* [Exercise requirements] Exactly reproduce the lines beginning with the line that includes "assert (x ∈" and ending with the last line of the data.

* [Material supplied]

(** What an iteration can have done: nothing for a failed kernel; else it
    validated the parameters of its feature, and what else it did is the
    write of the artifact of its feature. *)
Lemma dropout_feature_event (f : string) (ev : event) :
  ev ∈ trace (body f) →
  (f ∉ failed_kernels fit_record)
  ∧ (ev = EvValidate (io_of f)
     ∨ ∃ rp' selected,
         get_params (io_of f) = Ok rp'
         ∧ sel (copy dm) (filtered_weights dm rp') = Ok selected
         ∧ ev ∈ trace (write_bytes (output_dirs "reduced")
                         (artifact_name sid (model_label rp'))
                         (reduced_artifact sid fit_record full_run_params rp'
                            selected))).
Proof.
  destruct (decide (f ∈ failed_kernels fit_record)) as [Hf|Hf].
  { rewrite (dropout_feature_failed f Hf). by intros ?%elem_of_nil. }
  rewrite (dropout_feature_steps f Hf). unfold validate.
  intros Hev. split; [done|].
  apply elem_of_trace_bind in Hev as [Hev|(_ & _ & Hev)].
  { apply elem_of_trace_bind in Hev as [Hev|(_ & _ & Hev)].
    - apply list_elem_of_singleton in Hev. by left.
    - by apply elem_of_nil in Hev. }
  apply elem_of_trace_bind in Hev as [Hev|(rp' & Hg & Hev)];
    [by apply elem_of_nil in Hev|].
  apply elem_of_trace_bind in Hev as [Hev|(selected & Hs & Hev)];
    [by apply elem_of_nil in Hev|].
  right. exists rp', selected. by repeat split.
Qed.



(** Every artifact the loop writes carries the parameters of the full
    model, whatever the feature. *)
Lemma for_each_written_run_params (fs : list string) (dir name : string)
    (a : Artifact) :
  EvWrite dir name a ∈ trace (for_each body fs) →
  run_params a = full_run_params.
Proof.
  intros (g & _ & Hg)%for_each_event.
  apply dropout_feature_event in Hg as [_ [Hg|(rp' & selected & _ & _ & Hg)]];
    [done|].
  apply write_bytes_event in Hg as [(d & n & Hg & _)|Hg]; [|done].
  by injection Hg as _ _ ->.
Qed.


(** C3, as amended: when the iteration of a feature raises, the loop over
    the features ends with that exception: what the features before it wrote
    stays, and the features after it in the iteration order are not
    processed.  The exception leaves [process_session], in the test mode as
    outside it, and is handled for the session as a whole: in [main], a
    session that raised an [Exception] is left; outside the test mode the
    sessions after it are run, and in the test mode the loop over the
    sessions ends there, as it does after a session that succeeded. *)
Theorem C3_failure_ends_feature_loop (pre post : list string) (f : string)
    (e : exn) :
  outcome (for_each body pre) = Ok tt →
  outcome (body f) = Raise e →
  for_each body (pre ++ f :: post)
    = (trace (for_each body pre) ++ trace (body f), Raise e)
  ∧ (∀ ev, ev ∈ trace (for_each body (pre ++ f :: post)) →
           ∃ g, g ∈ pre ++ [f] ∧ ev ∈ trace (body g))
  ∧ (∀ (o : set_order) (given : AppParams) (test : Z) (session : Session)
       (units_table : UnitsTable) (behavior_info : BehaviorInfo)
       (fit0 fit1 : Fit) (is_good dprime : Payload),
       get_nwb sid = Ok session →
       app_params
       = (if bool_decide (test ≠ 0%Z)
          then test_params given (test_areas session) else given) →
       validate_params (full_io_params sid app_params) = Ok tt →
       get_params (full_io_params sid app_params) = Ok full_run_params →
       get_session_data session = Ok (units_table, behavior_info) →
       extract_unit_data full_run_params units_table behavior_info = Ok fit0 →
       add_kernels full_run_params session fit0 behavior_info = Ok (dm, fit1) →
       getitem behavior_info "is_good_behavior" = Ok is_good →
       getitem behavior_info "dprime" = Ok dprime →
       fit_record
       = fit_set (fit_set fit1 "is_good_behavior" is_good) "dprime" dprime →
       has_slash (artifact_name sid (model_label full_run_params)) = false →
       drop_candidates o (features_to_drop app_params) full_run_params
       = Ok (pre ++ f :: post) →
       outcome (process_session o sid given test) = Raise e)
  ∧ (∀ (o : set_order) (kw : gmap string value) (test : Z) (s : string)
       (rest : list string) (e' : exn),
       let session :=
         bind (lift (AppParams_init s kw))
              (λ p, process_session o s p test) in
       outcome session = Raise e' → is_Exception e' = true →
       run_sessions o kw test (s :: rest)
       = if bool_decide (test ≠ 0%Z)
         then (trace session, Ok tt)
         else (trace session ++ trace (run_sessions o kw test rest),
               outcome (run_sessions o kw test rest))).
Proof.
  intros Hpre Hf. split; [by apply for_each_Raise|]. split; [|split].
  - intros ev. rewrite (for_each_Raise _ pre post f e Hpre Hf). simpl.
    intros [Hev|Hev]%elem_of_app.
    + apply for_each_event in Hev as (g & ? & ?). exists g.
      split; [|done]. apply elem_of_app. by left.
    + exists f. split; [|done]. apply elem_of_app. right. by left.
  - intros o given test session units_table behavior_info fit0 fit1 is_good
      dprime Hnwb Happ Hv Hg Hd Hx Hk Hgood Hdp Hfit Hname Hfeat.
    rewrite (process_session_steps o sid given test session full_run_params
               units_table behavior_info fit0 fit1 dm is_good dprime
               (pre ++ f :: post)); [|done || by rewrite <- Happ ..].
    simpl. rewrite <- Hfit, <- Happ.
    by rewrite (for_each_Raise _ pre post f e Hpre Hf).
  - intros o kw test s rest e' session Hs He'.
    change (run_sessions o kw test (s :: rest))
      with (bind (try_except_Exception session)
              (λ _, if bool_decide (test ≠ 0%Z) then ret tt
                    else run_sessions o kw test rest)).
    destruct session as [t r]. simpl in Hs. subst r. simpl. rewrite He'.
    simpl. case_bool_decide; simpl.
    + by rewrite (right_id_L [] (++)).
    + by destruct (run_sessions o kw test rest).
Qed.




End Iteration.

(** ** The features to drop *)

Lemma function_calls_Ok (rp : RunParams) (keys : list string) :
  (∀ key, key ∈ keys → is_Some (kernels rp !! key)) →
  ∃ fs, function_calls rp keys = Ok fs
        ∧ ∀ x, x ∈ fs ↔ ∃ key ker, key ∈ keys ∧ kernels rp !! key = Some ker
                                   ∧ function_call ker = x.
Proof.
  induction keys as [|key keys IH]; intros Hall; simpl.
  - exists []. split; [done|]. intros x. split.
    + by intros ?%elem_of_nil.
    + by intros (? & ? & ?%elem_of_nil & _).
  - destruct (Hall key) as [ker Hker]; [by left|]. rewrite Hker.
    destruct IH as (fs & -> & Hfs); [intros; apply Hall; by right|].
    exists (function_call ker :: fs). split; [done|]. intros x.
    rewrite elem_of_cons, Hfs. split.
    + intros [->|(k & kr & ? & ? & ?)].
      * exists key, ker. split; [by left|done].
      * exists k, kr. split; [by right|done].
    + intros (k & kr & [->|Hin]%elem_of_cons & Hk & Hx).
      * left. congruence.
      * right. eauto.
Qed.

(** C7: with [features_to_drop] unset, and a kernel for every input variable
    of the full model, the features to drop are the input variables of the
    full model together with the function call of the kernel of each, every
    name once. *)
Theorem C7_candidates_when_unset (o : set_order) (rp : RunParams) :
  (∀ key, key ∈ rp_input_variables rp → is_Some (kernels rp !! key)) →
  ∃ features,
    drop_candidates o VNone rp = Ok features
    ∧ NoDup features
    ∧ ∀ x, x ∈ features
           ↔ x ∈ rp_input_variables rp
             ∨ ∃ key ker, key ∈ rp_input_variables rp
                          ∧ kernels rp !! key = Some ker
                          ∧ function_call ker = x.
Proof.
  intros Hall. unfold drop_candidates. simpl.
  destruct (function_calls_Ok rp _ Hall) as (fs & -> & Hfs).
  eexists. split; [done|]. split; [apply set_iter_NoDup|].
  intros x. by rewrite set_iter_elem, elem_of_app, Hfs.
Qed.

(** C10: an empty [features_to_drop] is read as an unset one.  The features
    are derived from the input variables and their kernels, as for [None]
    and for every other value that is false: with a kernel for every input
    variable of the full model, they are the input variables together with
    the function call of the kernel of each, every name once, and with an
    input variable in the full model the list is not empty. *)
Theorem C10_empty_list_is_unset (o : set_order) (rp : RunParams) :
  drop_candidates o (VList []) rp = drop_candidates o VNone rp
  ∧ (∀ v, truthy v = false →
          drop_candidates o v rp = drop_candidates o VNone rp)
  ∧ ((∀ key, key ∈ rp_input_variables rp → is_Some (kernels rp !! key)) →
     ∃ features,
       drop_candidates o (VList []) rp = Ok features
       ∧ NoDup features
       ∧ ∀ x, x ∈ features
              ↔ x ∈ rp_input_variables rp
                ∨ ∃ key ker, key ∈ rp_input_variables rp
                             ∧ kernels rp !! key = Some ker
                             ∧ function_call ker = x)
  ∧ (∀ features, drop_candidates o (VList []) rp = Ok features →
                 rp_input_variables rp ≠ [] → features ≠ []).
Proof.
  split; [done|]. split; [|split].
  - intros v Hv. unfold drop_candidates. by rewrite Hv.
  - intros Hall. unfold drop_candidates. simpl.
    destruct (function_calls_Ok rp _ Hall) as (fs & -> & Hfs).
    eexists. split; [done|]. split; [apply set_iter_NoDup|].
    intros x. by rewrite set_iter_elem, elem_of_app, Hfs.
  - unfold drop_candidates. simpl. intros features Hd Hne ->.
    destruct (function_calls rp _) as [fs|]; [|done].
    injection Hd as Hd.
    destruct (rp_input_variables rp) as [|x xs]; [done|].
    assert (x ∈ o ((x :: xs) ++ fs)) as Hin by (apply set_iter_elem; by left).
    rewrite Hd in Hin. by apply elem_of_nil in Hin.
Qed.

* [The answer]
    assert (x ∈ o ((x :: xs) ++ fs)) as Hin by (apply set_iter_elem; by left).
    rewrite Hd in Hin. by apply elem_of_nil in Hin.
Qed.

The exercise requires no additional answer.